(** [dispatch].  The module-level [rate_limiter] is threaded as state next
    to the state of the rest of the application; [get_client_ip] (also of
    the absent [utils/security.py]) and the clock are arguments. *)
Definition dispatch {W : Type} (get_client_ip : Request.t → string)
  (now : Z) (request : Request.t) (call_next : Handler W)
  (state : RateLimiter.t * W) : Response.t * (RateLimiter.t * W) :=
  let '(rate_limiter, w) := state in
  let client_ip := get_client_ip request in
  let '(max_requests, window) := limits request in
  let '(allowed, rate_limiter) :=
    RateLimiter.is_allowed now client_ip max_requests window rate_limiter in
  if negb allowed then
    (JSONResponse 429 "Rate limit exceeded", (rate_limiter, w))
  else
    let '(response, w) := call_next request w in
    (add_security_headers response, (rate_limiter, w)).

End SecurityMiddleware.

Module CSRFMiddleware.

Definition dispatch {W : Type} (request : Request.t) (call_next : Handler W)
  (w : W) : Response.t * W :=
  if bool_decide (Request.method request ∈ ["GET"; "HEAD"; "OPTIONS"]) then
    call_next request w
  else if startswith (Request.path request) "/auth/" then
    call_next request w
  else
    let auth_header := Request.headers_get "Authorization" request in
    match auth_header with
    | Some value =>
        if truthy_str value then call_next request w
        else (JSONResponse 403
                "CSRF protection: Authorization header required", w)
    | None =>
        (JSONResponse 403 "CSRF protection: Authorization header required",
         w)
    end.

End CSRFMiddleware.

(** ** main.py: the middleware the application installs *)

Inductive Middleware : Set :=
| CORSMiddleware
| SecurityMiddlewareClass
| CSRFMiddlewareClass.

#[global] Instance Middleware_eq_dec : EqDecision Middleware.
Proof. solve_decision. Defined.

(** The [app.add_middleware(...)] calls of [main.py]: there is one. *)
Definition app_user_middleware : list Middleware := [CORSMiddleware].

(** ** The visibility rule in the words of the design document (§4.6)

    Admin: unrestricted.  ClinicAdmin / ClinicStaff: entries of the
    principal's clinic, or, when no clinic resolves, the principal's own
    entries.  Patient: own entries whose entity type is on the allow-list.
    Any other role: nothing. *)
Definition spec_role_permits (db : Session) (p : User.t) (e : AuditLog.t)
  : Prop :=
  match User.role p with
  | Some UserRole.ADMIN => True
  | Some UserRole.CLINIC_ADMIN | Some UserRole.CLINIC_STAFF =>
      match clinic_of_admin db p with
      | Some clinic => AuditLog.clinic_id e = Some (Clinic.id clinic)
      | None => AuditLog.user_id e = Some (User.id p)
      end
  | Some UserRole.PATIENT =>
      AuditLog.user_id e = Some (User.id p)
      ∧ (AuditLog.entity_type e = AuditEntityType.USER
         ∨ AuditLog.entity_type e = AuditEntityType.DOCUMENT)
  | None => False
  end.

(** ** A small database used by the examples

    Two clinics (7 and 9) with their administrators, a staff member who
    administers no clinic, two patients and a principal whose role is not
    a member of [UserRole]. *)
Module Scenario.

Definition user (id : Z) (email : string) (role : option UserRole.t)
  : User.t :=
  User.mk id email "$2b$12$hash" "First" "Last" role true true.

Definition admin7 : User.t :=
  user 10 "admin7@clinic.test" (Some UserRole.CLINIC_ADMIN).
Definition admin9 : User.t :=
  user 11 "admin9@clinic.test" (Some UserRole.CLINIC_ADMIN).
Definition staff12 : User.t :=
  user 12 "staff@clinic.test" (Some UserRole.CLINIC_STAFF).
Definition patient5 : User.t :=
  user 5 "p5@mail.test" (Some UserRole.PATIENT).
Definition patient6 : User.t :=
  user 6 "p6@mail.test" (Some UserRole.PATIENT).
Definition root1 : User.t :=
  user 1 "root@mail.test" (Some UserRole.ADMIN).
Definition stranger : User.t := user 13 "x@mail.test" None.

Definition clinic7 : Clinic.t := Clinic.mk 7 "North" "LIC-7" (Some 10) true.
Definition clinic9 : Clinic.t := Clinic.mk 9 "South" "LIC-9" (Some 11) true.

Definition entry (id : Z) (user_id : option Z) (action : AuditAction.t)
  (entity_type : AuditEntityType.t) (clinic_id : option Z) (created_at : Z)
  : AuditLog.t :=
  AuditLog.mk id user_id None None action entity_type None None clinic_id
    None "entry" None None None true None created_at.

◆ ◆ ◆ ◆ ◆

— Required work —
How many of the lines above hold the word "AuditEntityType"? Answer with only the number.

— Expected answer —
3